En la obra antropológica Masa y poder del escritor Elías Canetti (Premio Nobel de Literatura) se afirma, muy acertadamente, como característica definitoria del judío, su amplísima diversidad. Sin embargo, esta realidad es muy poco reconocida en el mundo no judío; incluso nosotros mismos nos sorprendernos cuando entramos en un primer contacto con judíos de distinta proveniencia. Cuando esto sucede, nos damos cuenta de lo mucho que hemos sido influenciados por los pueblos en los lugares donde convivimos. Aquí en América, antes que en Israel, se hizo patente esa enorme diversidad porque, de pronto, nos encontramos reunidos judíos provenientes de lugares tan apartados como la Europa occidental y la oriental, el Medio Oriente y África.
A pesar de lo que acabo de señalar, y de la indiscutible aculturación sufrida por nuestro pueblo en los dos últimos siglos, los judíos provenientes del Hemisferio Occidental, a partir de la secularización impuesta por la modernidad al separar Iglesia de Estado, es innegable que persiste en nosotros, independientemente de si somos más o menos religiosos o si provenimos de aquí o allá, una identidad inspirada en las enseñanzas básicas tradicionales retomadas, según fueran las circunstancias del momento, para adquirir un significado más actual, profundo y aleccionador, que mantiene vivos criterios y conductas configurados por un destino común a pesar de la dispersión.
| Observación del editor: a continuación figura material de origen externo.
(** C28: an import of the census [cid] changes nothing else.  If [cid] is
    already listed, nothing changes.  If not, and the import succeeds, the
    census is published and the root of its tree is [cid]; if it fails, no
    tree has been published under [cid].  (The error value of the JSON encoder
    is never the one of the manager.) *)
Theorem import_authentic tree cid now m r m' :
  (∀ n, marshal_Namespaces n ≠ Err ErrNamespaceExist) →
  importTree tree cid now m = (r, m') → touches cid m m' ∧ import_outcome cid now m r m'.
Proof.
  intros Hjson Hr. split; [by eapply stays_run; [apply importTree_touches|]|].
  unfold importTree in Hr. rewrite GM_run in Hr. unfold lift in Hr at 1.
  destruct (match json_CensusDump tree with Err _ => _ | _ => _ end) as [dump|e|w];
    [|by injection Hr as <- <-; apply import_refused..].
  rewrite GM_run in Hr. unfold lift in Hr at 1.
  destruct (bool_decide (cd_RootHash dump ≠ cid)) eqn:Eroot; cbn [guard_err] in Hr;
    [by injection Hr as <- <-; apply import_refused|].
  rewrite GM_run in Hr. unfold lift in Hr at 1.
  destruct (bool_decide (glen (cd_ClaimsData dump) = 0)); cbn [guard_err] in Hr;
    [by injection Hr as <- <-; apply import_refused|].
  rewrite GM_run in Hr. unfold try_ in Hr. destruct (AddNamespace cid [] now m) as [ra m1] eqn:Ea.
  apply AddNamespace_run in Ea as [(-> & Ha & Hex)|(tr & He & Hp & _ & _ & Ht & Herr)].
  - destruct ra as [?|e|w]; [done| |by injection Hr as <- <-; apply import_refused].
    case_decide as Ee; injection Hr as <- <-; [|by apply import_refused].
    assert (Exists cid m = true) as E by (apply Hex; congruence). unfold import_outcome. by rewrite E.
  - assert (unpublished m1 cid) as Hu by (exists tr; by rewrite Ht, lookup_insert_eq).
    unfold import_outcome. rewrite He. split; [done|]. destruct ra as [[]|e|w].
    + destruct (import_claims_run _ _ _ _ _ _ Hr Hu) as [Hok Hno]. go_bool. apply dec_stable in Eroot.
      rewrite Eroot in Hok. split; [done|]. intros _ Hr'. right. auto.
    + rewrite decide_False in Hr; [injection Hr as <- <-; split; [done|by right]|]. intros ->. by apply (Hjson (m_Census m1)), Herr.
    + injection Hr as <- <-. split; [done|by right].
Qed.
End imports.

(** ** Authorisation *)
Section auth.
Context `{Graviton} `{CensusEnv}.
Implicit Types (m : Manager).

Lemma auth_loop_last l id n taken :
  auth_loop l id n taken = (default n (last l), taken || existsb (λ ns, bool_decide (id = ns_Name ns)) l).
Proof.
  revert n taken. induction l as [|x l IH]; intros n taken; [simpl; by rewrite orb_false_r|].
  rewrite last_cons. simpl. rewrite IH. f_equal; [by destruct (last l)|]. rewrite orb_assoc. do 2 f_equal. apply bool_decide_ext. naive_solver.
Qed.
Lemma find_namespace_last m id : find_namespace (nss_Namespaces (m_Census m)) id =
  if Exists id m then default (mkNamespace "" []) (last (nss_Namespaces (m_Census m))) else mkNamespace "" [].
Proof. unfold find_namespace, Exists. rewrite auth_loop_last. simpl. by destruct (existsb _ _). Qed.

Lemma verify_keys_verdict msg sig keys : keys ≠ [] →
  verify_keys msg sig keys = Ok () ↔ ethereum.SignKeys_Verify msg sig = Ok true.
Proof.
  intros Hk. assert (∀ keys, verify_keys msg sig keys = Ok () → ethereum.SignKeys_Verify msg sig = Ok true) as Hv.
  { intros ks. induction ks as [|k ks IH]; simpl; [done|]. unfold ethereum.Verify.
    destruct (ethereum.SignKeys_Verify msg sig) as [[]| |]; [done|exact IH|exact IH|done]. }
  split; [apply Hv|]. destruct keys as [|k ks]; [done|]. simpl. unfold ethereum.Verify. by intros ->.
Qed.

(** No usable key: nobody is kept out. *)
Definition no_key (keys : list string) : Prop :=
  match keys with [] => True | [k] => slen k < ethereum.PubKeyLength | _ => False end.
Lemma check_keys_verdict outer keys : check_keys outer keys = Ok () ↔
  no_key keys ∨ ethereum.SignKeys_Verify (rm_MetaRequest outer) (rm_Signature outer) = Ok true.
Proof.
  destruct keys as [|k [|k' ks]]; unfold check_keys, no_key.
  - naive_solver.
  - case_decide; [naive_solver|]. rewrite verify_keys_verdict by done. naive_solver.
  - rewrite verify_keys_verdict by done. naive_solver.
Qed.

(** When a request other than addCensus is authorised.  Its signature
    must be a signature, but of anyone: no registered key is compared with the
    signer.  The keys only matter through there being any, and those looked at
    are the keys of the last census of the list, whatever census is named; an
    unknown census has none. *)
Theorem auth_verdict outer inner now m :
  rq_Method inner ≠ "addCensus" →
  ethereum.SignatureLength ≤ slen (rm_Signature outer) → 1 ≤ slen (rq_CensusID inner) →
  i32 (i32 now - m_AuthWindow m) ≤ rq_Timestamp inner ≤ i32 (i32 now + m_AuthWindow m) →
  let keys := if Exists (rq_CensusID inner) m
              then ns_Keys (default (mkNamespace "" []) (last (nss_Namespaces (m_Census m)))) else [] in
  CheckAuth outer inner now m = Ok () ↔
  no_key keys ∨ ethereum.SignKeys_Verify (rm_MetaRequest outer) (rm_Signature outer) = Ok true.
Proof.
  intros Hm Hs Hi Ht keys. unfold CheckAuth.
  rewrite (bool_decide_eq_false_2 (slen (rm_Signature outer) < _)) by lia.
  rewrite (bool_decide_eq_false_2 (slen (rq_CensusID inner) < 1)) by lia. cbn [orb guard_err mbind res_bind].
  rewrite (bool_decide_eq_false_2 (rq_Method inner = "addCensus")), decide_False by done. cbn [andb].
  rewrite (bool_decide_eq_false_2 (_ < rq_Timestamp inner)) by lia.
  rewrite (bool_decide_eq_false_2 (rq_Timestamp inner < _)) by lia. cbn [orb guard_err mbind res_bind].
  rewrite find_namespace_last. replace (ns_Keys _) with keys; [apply check_keys_verdict|].
  unfold keys. by destruct (Exists _ _).
Qed.
End auth.

(** ** Runs *)

(** The gateway of root key 5, with a census of key 6. *)
Definition gateway : Manager := (AddNamespace "members" [pubkey Byte.x06] 100 (new_manager (pubkey Byte.x05))).2.
Definition stranger_msg : bytes := s2b "addClaim members".
Definition stranger_outer : RequestMessage := mkRequestMessage stranger_msg "1" (sign Byte.x09 stranger_msg).
Definition stranger_inner : MetaRequest :=
  set_rq_CensusID "members" (set_rq_ClaimData (b64_EncodeToString (claim Byte.x09)) (set_rq_Digested true
    (set_rq_Method "addClaim" (set_rq_Timestamp 100 zero_request)))).
(** Key 9, which no census knows, is authorised. *)
Lemma auth_verdict_witness : CheckAuth stranger_outer stranger_inner 100 gateway = Ok ().
Proof.
  apply (auth_verdict stranger_outer stranger_inner 100 gateway);
    [done|by apply Z.leb_le; vm_compute..|split; by apply Z.leb_le; vm_compute|]. right. by vm_compute.
Defined.

Definition members : Tree := filled_tree "members" [Byte.x01; Byte.x02].
Definition members_root : string := root_of members.
Definition members_dump : bytes := enc (members_root, match (Dump "" 100 members).1 with Ok l => l | _ => [] end).
Definition forged_dump : bytes := enc (members_root, [sprintf_x (claim Byte.x03)]).
Lemma json_error n : marshal_Namespaces n ≠ Err ErrNamespaceExist.
Proof. discriminate. Qed.
Lemma import_authentic_witness :
  ∃ tr, m_Trees (importTree members_dump members_root 100 gateway).2 !! members_root = Some tr ∧
    IsPublic tr = true ∧ (Root 100 tr).1 = Ok members_root.
Proof.
  assert ((importTree members_dump members_root 100 gateway).1 = Ok ()) as Hr by (by vm_compute).
  assert (Exists members_root gateway = false) as He by (by vm_compute).
  destruct (import_authentic members_dump members_root 100 gateway (Ok ())
              (importTree members_dump members_root 100 gateway).2 json_error) as [_ (_ & Hok & _)].
  - rewrite <- Hr. apply surjective_pairing.
  - exact (Hok He eq_refl).
Defined.

(** A census that was once answered with a wrong dump can no longer be
    imported: the failed import takes the namespace away but leaves the tree in
    its directory, and the next import adds its claims to the wrong ones. *)
Theorem forged_dump_poisons_import :
  (importTree members_dump members_root 100 gateway).1 = Ok () ∧
  let m := (importTree forged_dump members_root 100 gateway).2 in
  Exists members_root m = false ∧
  (importTree members_dump members_root 100 m).1
  = Err "root hash does not match on imported census, aborting import".
Proof. by vm_compute. Qed.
La experiencia de haber estado supeditados, una y otra vez, al poder desnudo, a no ser reconocidos ni respetados nuestros derechos por quienes detentan el poder de turno.
La sinagoga es ese lugar en el que de continuo renovamos la promesa de no olvidar la misión que tiene el hombre de velar por su hermano. La sinagoga se convirtió en nuestra “patria portátil”, el lugar en el que el judío no solo reconoce a los suyos, sino se reconoce a sí mismo y se reconfirma como tal. No importa cómo sea ese lugar, grande o pequeño, viejo o nuevo. Al contrario del templo, no tiene que estar diseñado especialmente para cumplir con sus fines. Basta que se tengan los rollos de la Torá (Pentateuco), alguien que dirija los rezos y diez hombres judíos (mayores de 13 años) para que se puedan elevar nuestras alabanzas a quien nos hizo entrega del libro gracias al cual nuestra existencia tiene un sentido que trasciende a nuestra inevitable mortalidad.